EgoFlow: Gradient-Guided Flow Matching for Egocentric 6DoF Object Motion Generation

EgoFlow teaser figure showing trajectory generation across diverse environments.

Given a textual command and the surrounding environment, EgoFlow generates physically valid 6DoF object trajectories that respect spatial constraints across diverse environments by learning from egocentric videos.

Abstract

Understanding and predicting object motion from egocentric video is fundamental to embodied perception and interaction. However, generating physically consistent 6DoF trajectories remains challenging due to occlusions, fast motion, and the lack of explicit physical reasoning in existing generative models. We present EgoFlow, a flow-matching framework that synthesizes realistic and physically plausible trajectories conditioned on multimodal egocentric observations. EgoFlow employs a hybrid Mamba–Transformer–Perceiver architecture to jointly model temporal dynamics, scene geometry, and semantic intent, while a gradient-guided inference process enforces differentiable physical constraints such as collision avoidance and motion smoothness. This combination yields coherent and controllable motion generation without post-hoc filtering or additional supervision. Experiments on real-world datasets HD-EPIC, EgoExo4D, and HOT3D show that EgoFlow outperforms diffusion-based and transformer baselines in accuracy, generalization, and physical realism, reducing collision rates by up to 79%, and strong generalization to unseen scenes.

Method

EgoFlow formulates trajectory synthesis as a continuous transport process using flow matching, learning deterministic velocity fields that map noise to realistic 6DoF trajectories. Multimodal conditioning fuses scene point clouds (PointNet++), fixture layouts (self-attention over oriented bounding boxes), trajectory history, CLIP-encoded text/category embeddings, and goal pose into a unified representation.

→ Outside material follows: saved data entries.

(** The order of zones, as a comparison of integers. *)
Definition zone_keys (d : LegacyDetector) (z : Zone) : list Z := [(- key (z_Score z))%Z; key (ZoneDistance d z); key (Low z)].
Definition ranked (d : LegacyDetector) (z : Zone) : Prop :=
  IsNaN (z_Score z) = false ∧ IsNaN (ZoneDistance d z) = false ∧ IsNaN (Low z) = false.
Lemma better_zone_keys d a b : ranked d a → ranked d b → better_zone d a b = lex_lt (zone_keys d a) (zone_keys d b).
Proof.
  intros (A1 & A2 & A3) (B1 & B2 & B3). unfold better_zone, zone_keys. cbn [lex_lt]. rewrite !eqb_num, !ltb_num by done.
  destruct (Z.eqb_spec (key (z_Score a)) (key (z_Score b))), (Z.eqb_spec (- key (z_Score a)) (- key (z_Score b))); try lia; cbn [negb].
  - repeat match goal with |- context [(?x =? ?y)%Z] => destruct (Z.eqb_spec x y); cbn [negb] end; try done; lia.
  - destruct (Z.ltb_spec (key (z_Score b)) (key (z_Score a))), (Z.ltb_spec (- key (z_Score a)) (- key (z_Score b))); done || lia.
Qed.
Lemma reactionFrom_spec d low high grab touchLookback confirmationLookback minIndex c :
  reactionFrom d low high grab touchLookback confirmationLookback minIndex = Some (Some c) →
  (minIndex <= Z.of_nat (lc_TouchIndex c))%Z ∧ lc_TouchIndex c ≤ lc_ConfirmationIndex c < length (lf_Bars (d_Frame d)) ∧
  Reaction.bandTouched (lf_Bars (d_Frame d) !!! lc_TouchIndex c) low high = true ∧
  (∀ i, lc_TouchIndex c < i ≤ lc_ConfirmationIndex c → Reaction.bandTouched (lf_Bars (d_Frame d) !!! i) low high = false) ∧
  lc_TouchTime c = c_Time (lf_Bars (d_Frame d) !!! lc_TouchIndex c) ∧
  lc_ConfirmationTime c = c_Time (lf_Bars (d_Frame d) !!! lc_ConfirmationIndex c).
Proof.
  unfold reactionFrom. set (p := Reaction.mkParams _ _ _ _ _ _ _ _ _ _).
  pose proof (Reaction.Evaluate_spec (lf_Bars (d_Frame d)) p) as H. destruct (Reaction.Evaluate _ p) as [[r|]|]; try done.
  intros E. injection E as <-. cbn. destruct H as ([[Hw Hn] Ht _ _] & Hm & _). destruct Ht as ([[Ht1 Ht2] Hb] & Hle & Hlast).
  unfold p in Hm; cbn [Reaction.p_MinIndex] in Hm. split_and!; [lia|lia|lia|exact Hb| |done|done].
  intros i Hi. apply not_true_iff_false. intros Hbi.
  assert (i ≤ Reaction.cf_TouchIndex r); [|lia]. apply Hlast; [|lia]. split; [|exact Hbi]. split; [|lia]. lia.
Qed.
Lemma optimize_unclipped u z direction maxWidth kind :
  (OptimizeImbalanceEntryZone u z direction maxWidth kind).2 = false → (OptimizeImbalanceEntryZone u z direction maxWidth kind).1 = z.
Proof.
  unfold OptimizeImbalanceEntryZone. destruct (negb _); [done|]. destruct (_ || _ || _ || _ || _); [done|].
  destruct (_ <=? _)%float; [done|]. by destruct (bool_decide (direction = Market.Sell) || bool_decide (z_Side z = "supply")).
Qed.
Lemma proximal_unclipped u d z : (proximalIfWide u d z).2 = false → (proximalIfWide u d z).1 = z.
Proof.
  unfold proximalIfWide. pose proof (optimize_unclipped u z (d_Direction d) (ds_FVGEntryMaxWidthPrice (d_Settings d)) "") as Hu.
  destruct (OptimizeImbalanceEntryZone u z (d_Direction d) (ds_FVGEntryMaxWidthPrice (d_Settings d)) "") as [z' clipped].
  destruct (_ || _); [exact Hu|]. by destruct (is_sell d).
Qed.
Lemma elem_of_valid d zones z : z ∈ List.filter (EntryValid d) zones ↔ z ∈ zones ∧ EntryValid d z = true.
Proof. by rewrite !list_elem_of_In, filter_In. Qed.

(** * Theorems *)

(** The zone a detector enters is the best of the valid ones: the highest score, on a tie the nearest to the price,
    then the lowest; it reports none exactly when no zone is valid. Its entry band lies inside that zone, in order, and
    is the zone itself unless it was clipped, which is recorded. *)
Theorem best_valid_zone_exact u d zones :
  bands_ok d → (∀ z, z ∈ zones → EntryValid d z = true → ranked d z ∧ band_ok z) →
  match BestValidZone u d zones with
  | None => ∀ z, z ∈ zones → EntryValid d z = false
  | Some (entry, clipped) => ∃ z, z ∈ zones ∧ EntryValid d z = true ∧ within entry z ∧ (clipped = false → entry = z) ∧
      ∀ o, o ∈ zones → EntryValid d o = true → lex_lt (zone_keys d o) (zone_keys d z) = false
  end.
Proof.
  intros Hb Hz. unfold BestValidZone. pose proof (elem_of_valid d zones) as Hv. destruct (List.filter (EntryValid d) zones) as [|first rest].
  - intros z Hin. apply not_true_iff_false. intros He. by apply (not_elem_of_nil z), Hv.
  - assert (Hg : Forall (ranked d) (first :: rest)) by (apply Forall_forall; intros z [Hin He]%Hv; by apply Hz).
    destruct (foldl_lex_best (better_zone d) (zone_keys d) (ranked d) first rest (better_zone_keys d) Hg) as [Hm Hbest].
    fold (best_zone d first rest) in Hm, Hbest. set (z := best_zone d first rest) in *. pose proof (proj1 (Hv z) Hm) as [Hin He].
    pose proof (proximal_within u d z (proj2 (Hz z Hin He)) Hb) as Hw. pose proof (proximal_unclipped u d z) as Hu.
    destruct (proximalIfWide u d z) as [entry clipped]. exists z. split_and!; [done..|]. intros o Ho Heo.
    rewrite <- better_zone_keys by (by apply Hz). by apply Hbest, Hv.
Qed.

(** A zone's reaction never uses the bars that formed it: a confirmed reaction touches the zone's band on a bar after
    both the zone's origin and its break, is confirmed on that bar or a later one that exists, and carries those bars'
    times; no later bar up to the confirmation touches the band. *)
Theorem zone_reaction_after_formation d z c :
  ZoneReaction d z = Some (Some c) →
  (Z.max (z_OriginIndex z) (z_BreakIndex z) < Z.of_nat (lc_TouchIndex c))%Z ∧
  lc_TouchIndex c ≤ lc_ConfirmationIndex c < length (lf_Bars (d_Frame d)) ∧
  Reaction.bandTouched (lf_Bars (d_Frame d) !!! lc_TouchIndex c) (Low z) (High z) = true ∧
  (∀ i, lc_TouchIndex c < i ≤ lc_ConfirmationIndex c → Reaction.bandTouched (lf_Bars (d_Frame d) !!! i) (Low z) (High z) = false) ∧
  lc_TouchTime c = c_Time (lf_Bars (d_Frame d) !!! lc_TouchIndex c) ∧
  lc_ConfirmationTime c = c_Time (lf_Bars (d_Frame d) !!! lc_ConfirmationIndex c).
Proof.
  intros (H1 & H2 & H3 & H4 & H5 & H6)%reactionFrom_spec. split_and!; [lia|lia|lia|done..].
Qed.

A hybrid Mamba–Transformer–Perceiver architecture processes this in three stages: bidirectional Mamba layers for efficient temporal encoding, Perceiver-style cross-attention for multimodal reasoning, and a final Mamba refinement stage. At inference, gradient-guided sampling refines the predicted velocity via differentiable physical costs—SDF-based collision avoidance, rotational consistency, and translational smoothness—enforcing physical plausibility without requiring constraint labels during training.

Results

We compare EgoFlow against baselines on HD-EPIC (realistic kitchens) and HOT3D (zero-shot cross-dataset). Our method generates smoother, more physically plausible trajectories while significantly reducing collisions.

HD-EPIC — Qualitative Comparison

Comparison of EgoFlow against baselines on HD-EPIC kitchen sequences. Green: history, colored: predictions.

HD-EPIC Qualitative Results. EgoFlow generates plausible trajectories that take natural and smooth paths to the target pose, unlike baselines which often deviate or collide.

HOT3D — Zero-Shot Generalization

HOT3D Zero-Shot Results. Trained on Ego-Exo4D, tested on HOT3D without fine-tuning. EgoFlow produces geometrically coherent 6DoF trajectories in unseen environments.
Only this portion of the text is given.